Last week I sat down with my lovely girlfriend and watched a home video of my 3rd Birthday.
Being the lucky boy that I was, I had a house full of family, a Flintstones themed cake and a load of Duplo to play with. What more can you ask for?
I learnt a few things from watching my younger self:
- I apparently loved pretending to be a rhino, and roaring like a lion.
- I was partial to dancing to some Lionel Richie.
- I liked fighting my older cousin – the martial arts started pretty early.
- I was brainwashed into being a Chelsea fan, despite liking Ryan Giggs and Eric Cantona…
- My family were and still are lovely, and I liked giving everyone lots of kisses.
Apart from reinforcing the fact that my head has always been a bit a mixed up, watching that video got me thinking a bit.
I came up with a foolproof theory, and I’ll share it with you today.
I lied, my theory is far from foolproof, but I’ll write about it anyway.
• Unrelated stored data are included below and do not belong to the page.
(* ===== verification/CircuitFormatPolicy.v ===== *)
(** * CircuitFormatPolicy.h, CircuitFormatPolicy.cpp

    Whether a task can be submitted directly to, or compiled for, a backend,
    and which formats that choice means. *)

From S2P Require Import Prelude Error Externals ConstantsMapping.

Record CompilerTarget : Type := MkCompilerTarget {
  compilerFormat : ResultFormat;
  circuitFormat : Z;
  taskCircuitType : string;
}.

#[export] Instance CompilerTarget_eq_dec : EqDecision CompilerTarget.
Proof. solve_decision. Defined.

Section Policy.
Context `{ProtocolEnums}.

Definition CompilerTargetPriority : list CompilerTarget :=
  [ MkCompilerTarget IQMJSON CIRCUIT_FORMAT_IQMJSON "iqmjson";
    MkCompilerTarget OPENQASM2 CIRCUIT_FORMAT_QASM2 "qasm2";
    MkCompilerTarget QIRBASE CIRCUIT_FORMAT_QIRBASESTRING "qirbase";
    MkCompilerTarget QIRADAPTIVE CIRCUIT_FORMAT_QIRADAPTIVESTRING "qiradaptive" ].

Definition TaskCircuitTypeToCompilerInputFormatMapping : list (string * string) :=
  [ ("quake", "cudaq-quake"); ("catalyst", "catalyst-quantum") ].

Definition mapTaskCircuitTypeToCircuitFormat (format : string) : Z :=
  if String.eqb format "iqmjson" then CIRCUIT_FORMAT_IQMJSON
  else if String.eqb format "qasm" || String.eqb format "qasm2" then CIRCUIT_FORMAT_QASM2
  else if String.eqb format "qasm3" then CIRCUIT_FORMAT_QASM3
  else if String.eqb format "qir" || String.eqb format "qirbase"
          || String.eqb format "quake" || String.eqb format "catalyst"
  then CIRCUIT_FORMAT_QIRBASESTRING
  else if String.eqb format "qiradaptive" then CIRCUIT_FORMAT_QIRADAPTIVESTRING
  else CIRCUIT_FORMAT_UNSPECIFIED.

(** The range loop over the priority table, returning at the first match. *)
Fixpoint first_target (backendFormats : list Z) (targets : list CompilerTarget)
    : result CompilerTarget :=
  match targets with
  | [] => Unexpected (MkError UnsupportedFormat "No compatible result format found")
  | target :: rest =>
      if bool_decide (circuitFormat target ∈ backendFormats) then Value target
      else first_target backendFormats rest
  end.

Definition chooseCompilerTarget (backendFormats : list Z) : result CompilerTarget :=
  first_target backendFormats CompilerTargetPriority.

Definition validateInputFormatIsSupportedCircuitFormat
    (circuitFileFormat : string) (supportedInputFormats : list string) : result unit :=
  match List.find (fun mapping => String.eqb mapping.1 circuitFileFormat)
          TaskCircuitTypeToCompilerInputFormatMapping with
  | Some inputFormat =>
      if bool_decide (inputFormat.2 ∈ supportedInputFormats) then Value tt
      else Unexpected (MkError UnsupportedFormat
             ("Unsupported circuit file format: " +:+ circuitFileFormat))
  | None =>
      Unexpected (MkError UnsupportedFormat
        ("Unsupported circuit file format: " +:+ circuitFileFormat))
  end.

Definition canPrepareTaskForBackend `{CompilerFormats}
    (task : QuantumTask) (backendFormats : list Z) : bool :=
  if no_modify task then
    let directFormat := mapTaskCircuitTypeToCircuitFormat (circuit_file_type task) in
    negb (directFormat =? CIRCUIT_FORMAT_UNSPECIFIED)%Z
    && bool_decide (directFormat ∈ backendFormats)
  else
    has_value (validateInputFormatIsSupportedCircuitFormat
                 (circuit_file_type task) getSupportedInputFormats)
    && has_value (chooseCompilerTarget backendFormats).
End Policy.

(** ** Lemmas *)

(** Two format lists that advertise the same formats, in whatever order and
    however often. *)
Definition same_formats (fs gs : list Z) : Prop := forall f, f ∈ fs <-> f ∈ gs.

#[export] Instance same_formats_equiv : Equivalence same_formats.
Proof. unfold same_formats. split; repeat intro; naive_solver. Qed.

#[export] Instance elem_of_same_formats f :
  Proper (same_formats ==> iff) (fun fs : list Z => f ∈ fs).
Proof. intros fs gs Hfg. apply Hfg. Qed.

#[export] Instance first_target_proper :
  Proper (same_formats ==> eq ==> eq) first_target.
Proof.
  intros fs gs Hfg ts ? <-. induction ts as [|t ts IH]; cbn; [done|].
  rewrite IH. by rewrite (bool_decide_ext _ _ (Hfg _)).
Qed.

#[export] Instance chooseCompilerTarget_proper `{ProtocolEnums} :
  Proper (same_formats ==> eq) chooseCompilerTarget.
Proof. intros fs gs Hfg. unfold chooseCompilerTarget. by rewrite Hfg. Qed.

Lemma first_target_value fs ts t :
  first_target fs ts = Value t <->
  exists i, ts !! i = Some t /\ circuitFormat t ∈ fs /\
    forall j t', j < i -> ts !! j = Some t' -> circuitFormat t' ∉ fs.
Proof.
  induction ts as [|t0 ts IH]; cbn; [naive_solver|].
  case_bool_decide as D.
  - split.
    + intros [= <-]. exists 0. split; [done|]. split; [done|]. lia.
    + intros ([|i] & Hi & _ & Hfirst); cbn in Hi; [congruence|].
      exfalso. by apply (Hfirst 0 t0); [lia|..].
  - rewrite IH. split.
    + intros (i & Hi & Hin & Hfirst). exists (S i). split_and!; [done..|].
      intros [|j] t' Hj Ht'; cbn in Ht'; [congruence|]. apply (Hfirst j); [lia|done].
    + intros ([|i] & Hi & Hin & Hfirst); cbn in Hi; [congruence|].
      exists i. split_and!; [done..|]. intros j t' Hj Ht'. by apply (Hfirst (S j)); [lia|].
Qed.

Lemma first_target_unexpected fs ts e :
  first_target fs ts = Unexpected e <->
  e = MkError UnsupportedFormat "No compatible result format found" /\
  forall t, t ∈ ts -> circuitFormat t ∉ fs.
Proof.
  induction ts as [|t0 ts IH]; cbn; [set_solver|].
  case_bool_decide; [set_solver|]. rewrite IH. set_solver.
Qed.

Lemma chooseCompilerTarget_in_table `{ProtocolEnums} fs t :
  chooseCompilerTarget fs = Value t ->
  t ∈ CompilerTargetPriority /\ circuitFormat t ∈ fs.
Proof.
  intros (i & Hi & Hin & _)%first_target_value. split; [|done].
  by apply list_elem_of_lookup_2 in Hi.
Qed.

Lemma chooseCompilerTarget_has_value `{ProtocolEnums} fs :
  has_value (chooseCompilerTarget fs) = true <->
  exists t, t ∈ CompilerTargetPriority /\ circuitFormat t ∈ fs.
Proof.
  destruct (chooseCompilerTarget fs) as [t|e] eqn:E; cbn.
  - apply chooseCompilerTarget_in_table in E. naive_solver.
  - apply first_target_unexpected in E as [_ E]. naive_solver.
Qed.

Lemma validateInputFormat_kind ty fs :
  fails_only_with UnsupportedFormat (validateInputFormatIsSupportedCircuitFormat ty fs).
Proof. unfold validateInputFormatIsSupportedCircuitFormat. repeat case_match; auto with qrmci. Qed.

Lemma chooseCompilerTarget_kind `{ProtocolEnums} fs :
  fails_only_with UnsupportedFormat (chooseCompilerTarget fs).
Proof. by intros e [-> _]%first_target_unexpected. Qed.

Lemma validateInputFormat_value ty fs :
  has_value (validateInputFormatIsSupportedCircuitFormat ty fs) = true <->
  (ty = "quake" /\ "cudaq-quake" ∈ fs) \/ (ty = "catalyst" /\ "catalyst-quantum" ∈ fs).
Proof.
  unfold validateInputFormatIsSupportedCircuitFormat, TaskCircuitTypeToCompilerInputFormatMapping.
  cbn [List.find fst snd].
  destruct (String.eqb_spec "quake" ty) as [<-|N1]; cbn [fst snd].
  { case_bool_decide; cbn; naive_solver. }
  destruct (String.eqb_spec "catalyst" ty) as [<-|N2]; cbn [fst snd].
  { case_bool_decide; cbn; naive_solver. }
  cbn. naive_solver.
Qed.

Lemma target_label `{ProtocolEnums} t :
  t ∈ CompilerTargetPriority ->
  mapTaskCircuitTypeToCircuitFormat (taskCircuitType t) = circuitFormat t.
Proof.
  unfold CompilerTargetPriority. intros Ht.
  repeat (apply elem_of_cons in Ht as [->|Ht]; [reflexivity|]). by apply not_elem_of_nil in Ht.
Qed.

Lemma target_specified `{ProtocolLaws} t :
  t ∈ CompilerTargetPriority -> circuitFormat t <> CIRCUIT_FORMAT_UNSPECIFIED.
Proof.
  pose proof circuit_formats_distinct as D. unfold known_circuit_formats in D.
  rewrite !NoDup_cons in D. unfold CompilerTargetPriority. intros Ht.
  repeat (apply elem_of_cons in Ht as [->|Ht]; [cbn; set_solver|]). by apply not_elem_of_nil in Ht.
Qed.

(** ** Properties *)

(** The compiler target chosen for a backend is the entry of the fixed
    priority table with the smallest index whose circuit format the backend
    advertises, and the only failure is [UnsupportedFormat], exactly when the
    backend advertises no compiler output at all. *)
Theorem chooseCompilerTarget_first `{ProtocolEnums} fs :
  (forall t, chooseCompilerTarget fs = Value t <->
     exists i, CompilerTargetPriority !! i = Some t /\ circuitFormat t ∈ fs /\
       forall j t', j < i -> CompilerTargetPriority !! j = Some t' -> circuitFormat t' ∉ fs) /\
  (forall e, chooseCompilerTarget fs = Unexpected e <->
     e = MkError UnsupportedFormat "No compatible result format found" /\
     forall t, t ∈ CompilerTargetPriority -> circuitFormat t ∉ fs).
Proof. split; intros; [apply first_target_value | apply first_target_unexpected]. Qed.

(** Neither the order nor the multiplicity of a backend's format list has
    an effect on the target, on admission, or on the error reported. *)
Theorem format_policy_order_independent `{ProtocolEnums} `{CompilerFormats} fs gs task :
  same_formats fs gs ->
  chooseCompilerTarget fs = chooseCompilerTarget gs /\
  canPrepareTaskForBackend task fs = canPrepareTaskForBackend task gs.
Proof.
  intros Hfg. split; [by rewrite Hfg|]. unfold canPrepareTaskForBackend.
  destruct (no_modify task); [|by rewrite Hfg].
  by rewrite (bool_decide_ext _ _ (Hfg _)).
Qed.

(** A task relabelled with the target's canonical circuit type maps back,
    at submission, to exactly the circuit format the target was chosen for,
    which the backend advertises and which is never the unspecified format. *)
Theorem compilerTarget_label_roundtrip `{ProtocolLaws} fs t :
  chooseCompilerTarget fs = Value t ->
  mapTaskCircuitTypeToCircuitFormat (taskCircuitType t) = circuitFormat t /\
  circuitFormat t ∈ fs /\ circuitFormat t <> CIRCUIT_FORMAT_UNSPECIFIED.
Proof.
  intros [Ht Hin]%chooseCompilerTarget_in_table.
  auto using target_label, target_specified.
Qed.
I talked it through with my girlfriend, and with one of my good friends whilst out on a run, and they didn’t slate me too much, so here goes…
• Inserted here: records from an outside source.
(* ===== verification/World.v ===== *)
(** * The environment of a daemon process

    Everything the daemons call that is not in the repository, and everything
    that changes under them, is an operation of the class [Platform] on an
    opaque environment state: the steady clock, the termination flag a signal
    handler sets, the device and its jobs, the compiler, the scheduler and the
    broker. No operation is assumed to behave: an operation may answer anything
    each time it is called.

    A computation of type [M A] runs in a [World], the environment together
    with the trace of the external calls made so far and their answers. It
    yields [None] when a loop has used up the number of iterations it was given
    ([out_of_fuel]); the world, and so the trace, is there in either case, so a
    property of the traces of a computation also covers the runs that never
    return. *)

From S2P Require Import Prelude Error Externals.

Class Platform : Type := {
  Env : Type;
  Device : Type;
  Job : Type;
  Delivery : Type;
  platform_now : Env -> Env * Z;
  platform_load_flag : Env -> Env * bool;
  platform_sleep : Z -> Env -> Env;
  (* mqss::submitter *)
  platform_openDevice : string -> string -> SessionConfig -> DeviceConfig ->
    Env -> Env * expected SubmitterError Device;
  deviceId : Device -> string;
  platform_qubitsNum : Device -> Env -> Env * expected SubmitterError Z;
  platform_status : Device -> Env -> Env * expected SubmitterError Z;
  platform_operationNames : Device -> Env -> Env * expected SubmitterError (list string);
  platform_couplingMap : Device -> Env -> Env * expected SubmitterError (list (Z * Z));
  platform_supportedPayloadFormats : Device -> Env -> Env * expected SubmitterError (list Z);
  platform_children : Device -> Env -> Env * expected SubmitterError (list Device);
  platform_submitJob : Device -> JobRequest -> Placement Device ->
    Env -> Env * expected SubmitterError Job;
  platform_wait : Job -> Z -> Env -> Env * expected SubmitterError JobStatus;
  platform_counts : Job -> Env -> Env * expected SubmitterError Counts;
  platform_cancel : Job -> Env -> Env * expected SubmitterError unit;
  (* mqss-ci *)
  platform_compileSource : string -> string -> list string -> list (Z * Z) ->
    CompilerOptions -> Env -> Env * CompileOutcome;
  (* the scheduler *)
  platform_scheduleTask : QuantumTask -> Env -> Env;
  platform_getNextReadyTask : Env -> Env * option QuantumTask;
  (* the messenger *)
  platform_send : string -> Message -> Env -> Env * MessengerStatus;
  platform_receive_task : string -> Z -> Env -> Env * ReceiveOutcome Delivery QuantumTask;
  platform_receive_backend : string -> Z -> Env -> Env * ReceiveOutcome Delivery Backend;
  platform_ack : Delivery -> Env -> Env * MessengerStatus;
}.

(** One external call with its answer. *)
Inductive Event `{Platform} : Type :=
| EvNow (t : Z)
| EvLoadFlag (set : bool)
| EvSleep (ms : Z)
| EvOpenDevice (driver name : string) (s : SessionConfig) (o : DeviceConfig)
    (r : expected SubmitterError Device)
| EvQubitsNum (d : Device) (r : expected SubmitterError Z)
| EvStatus (d : Device) (r : expected SubmitterError Z)
| EvOperationNames (d : Device) (r : expected SubmitterError (list string))
| EvCouplingMap (d : Device) (r : expected SubmitterError (list (Z * Z)))
| EvSupportedPayloadFormats (d : Device) (r : expected SubmitterError (list Z))
| EvChildren (d : Device) (r : expected SubmitterError (list Device))
| EvSubmit (d : Device) (req : JobRequest) (pl : Placement Device)
    (r : expected SubmitterError Job)
| EvWait (j : Job) (secs : Z) (r : expected SubmitterError JobStatus)
| EvCounts (j : Job) (r : expected SubmitterError Counts)
| EvCancel (j : Job) (r : expected SubmitterError unit)
| EvCompile (source target : string) (instructions : list string)
    (connectivity : list (Z * Z)) (o : CompilerOptions) (r : CompileOutcome)
| EvSchedule (t : QuantumTask)
| EvNextReady (t : option QuantumTask)
| EvSend (queue : string) (m : Message) (st : MessengerStatus)
| EvReceive (queue : string) (timeout : Z) (r : ReceiveOutcome Delivery Message)
| EvAck (d : Delivery) (st : MessengerStatus).

Section Monad.
Context `{Platform}.

Record World : Type := MkWorld { env : Env; trace : list Event }.

Definition M (A : Type) : Type := World -> World * option A.

#[export] Instance M_ret : MRet M := fun _ a w => (w, Some a).

#[export] Instance M_bind : MBind M := fun _ _ k m w =>
  match m w with
  | (w', Some a) => k a w'
  | (w', None) => (w', None)
  end.

Definition out_of_fuel {A} : M A := fun w => (w, None).

(** Make an external call and record it. *)
Definition call {A} (f : Env -> Env * A) (ev : A -> Event) : M A := fun w =>
  let '(e, a) := f (env w) in (MkWorld e (trace w ++ [ev a]), Some a).

(** Continue with the value of a fallible step, or return its error early. *)
Definition or_return {A B} (m : result A) (k : A -> M (result B)) : M (result B) :=
  match m with
  | Value a => k a
  | Unexpected e => mret (Unexpected e)
  end.

(** ** The external calls *)

Definition now : M Z := call platform_now EvNow.
Definition sleep_for (ms : Z) : M unit :=
  call (fun e => (platform_sleep ms e, tt)) (fun _ => EvSleep ms).

(** The flags a caller may pass: [NeverTerminates] of Runners.cpp, which
    nothing ever sets, and the process-wide [terminationRequested]. *)
Inductive Flag : Type := NeverTerminates | terminationRequested.

Definition load (f : Flag) : M bool :=
  match f with
  | NeverTerminates => mret false
  | terminationRequested => call platform_load_flag EvLoadFlag
  end.

Definition openDevice (driver name : string) (s : SessionConfig) (o : DeviceConfig)
    : M (expected SubmitterError Device) :=
  call (platform_openDevice driver name s o) (EvOpenDevice driver name s o).

Definition qubitsNum (d : Device) : M (expected SubmitterError Z) :=
  call (platform_qubitsNum d) (EvQubitsNum d).
Definition status (d : Device) : M (expected SubmitterError Z) :=
  call (platform_status d) (EvStatus d).
Definition operationNames (d : Device) : M (expected SubmitterError (list string)) :=
  call (platform_operationNames d) (EvOperationNames d).
Definition couplingMap (d : Device) : M (expected SubmitterError (list (Z * Z))) :=
  call (platform_couplingMap d) (EvCouplingMap d).
Definition supportedPayloadFormats (d : Device) : M (expected SubmitterError (list Z)) :=
  call (platform_supportedPayloadFormats d) (EvSupportedPayloadFormats d).
Definition children (d : Device) : M (expected SubmitterError (list Device)) :=
  call (platform_children d) (EvChildren d).
Definition submitJob (d : Device) (req : JobRequest) (pl : Placement Device)
    : M (expected SubmitterError Job) :=
  call (platform_submitJob d req pl) (EvSubmit d req pl).
Definition wait (j : Job) (secs : Z) : M (expected SubmitterError JobStatus) :=
  call (platform_wait j secs) (EvWait j secs).
Definition counts (j : Job) : M (expected SubmitterError Counts) :=
  call (platform_counts j) (EvCounts j).
Definition cancel (j : Job) : M (expected SubmitterError unit) :=
  call (platform_cancel j) (EvCancel j).

Definition compileSource (source target : string) (instructions : list string)
    (connectivity : list (Z * Z)) (o : CompilerOptions) : M CompileOutcome :=
  call (platform_compileSource source target instructions connectivity o)
    (EvCompile source target instructions connectivity o).

Definition scheduleTask (t : QuantumTask) : M unit :=
  call (fun e => (platform_scheduleTask t e, tt)) (fun _ => EvSchedule t).
Definition getNextReadyTask : M (option QuantumTask) :=
  call platform_getNextReadyTask EvNextReady.

Definition messenger_send (queue : string) (m : Message) : M MessengerStatus :=
  call (platform_send queue m) (EvSend queue m).
(** [receiveExtended] under manual acknowledgement, at the message type the
    caller decodes with [platform_receive] and injects with [wire]. *)
Definition receiveExtended {A} (platform_receive : string -> Z -> Env -> Env * ReceiveOutcome Delivery A)
    (wire : A -> Message) (queue : string) (timeout : Z) : M (ReceiveOutcome Delivery A) :=
  call (platform_receive queue timeout) (fun r => EvReceive queue timeout
    match r with
    | Received a d => Received (wire a) d
    | ReceiveFailed status reason => ReceiveFailed status reason
    end).
Definition delivery_ack (d : Delivery) : M MessengerStatus :=
  call (platform_ack d) (EvAck d).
When you’re a child, time seems to go a lot slower than it does when you’re an adult. I argue that it may be because as a child, you reside predominantly in the present moment, rather than worrying about the past or future.
I remember that when I was little, the days seemed to last ages. The Summer holidays went on for an eternity.
I had yet to grasp the man made notion of time. I was inexperienced with it, compared to today. Big school, university, getting a job – it all seemed so distant. My little mind couldn’t fathom how far away those events were, so it went back to what it knew – what was happening in the present moment, right now.
Watching my younger self play with those Duplo bricks, the concentration on my face was incredible. Nothing else was bothering me, just the Duplo (and occasionally my Dad asking me some pretty distracting questions).
When you are mindful and in the moment; playing with your toys, making up games, pretending to be a rhino – time can stand still. You don’t worry about the past, and the future seems so far away it’s not worth bothering with.
As we get a little older however, things start to change…
We lose some of our childlike innocence. We get used to that little thing called stress, and become more experienced with the concept of time. We worry about the mistakes we made in the past, and begin to fret over what might come in the future.
We become focussed on to do lists, deadlines, targets, goals, forecasts.
Three more weeks to the end of term. Just a year and I’ll be done with uni. Only a few years to the next pay rise.
We can quite easily get stuck in the habit of wishing our lives away. Time flies, and before we know it we’re 50 and wondering where everything went. So we buy a fancy car to make us feel better…
BEING PRESENT LIKE A CHILD
So how can we regain that childlike Zen state of mind? How can we stop wishing our lives away and be more present?
We knew the answers once upon a time, but we seem to have forgotten. So here are 20 things you can do to remind yourself:
1. If you have children or young relatives, spend more time with them, learn from them.
2. Play more.
3. Relax and do nothing sometimes.
4. Don’t take yourself too seriously.
5. Have a hobby, get engrossed in it regularly.
6. Follow your dreams. Do what you love doing, instead of what you think you should be doing.
7. Forgive people, don’t hold on to grudges. Forgive yourself.
8. Don’t set concrete goals with a specific time-frame. Take the pressure off.
9. Do what feels natural, dance around, sing, whatever you feel like.
10. Start running, or some form of regular exercise.
11. Enjoy what you are doing right now.
12. Let your emotions out. Cry if you need to.
14. Learn to breathe properly, like a child does.
15. Be silly, laugh more.
16. Spend time with friends, just having fun.
17. Do something hands on, like crafts.
18. Do things spontaneously, don’t always plan ahead.
19. Be open to changing your mind, don’t get stuck with the same beliefs.
20. Learn a few methods to avoid stress.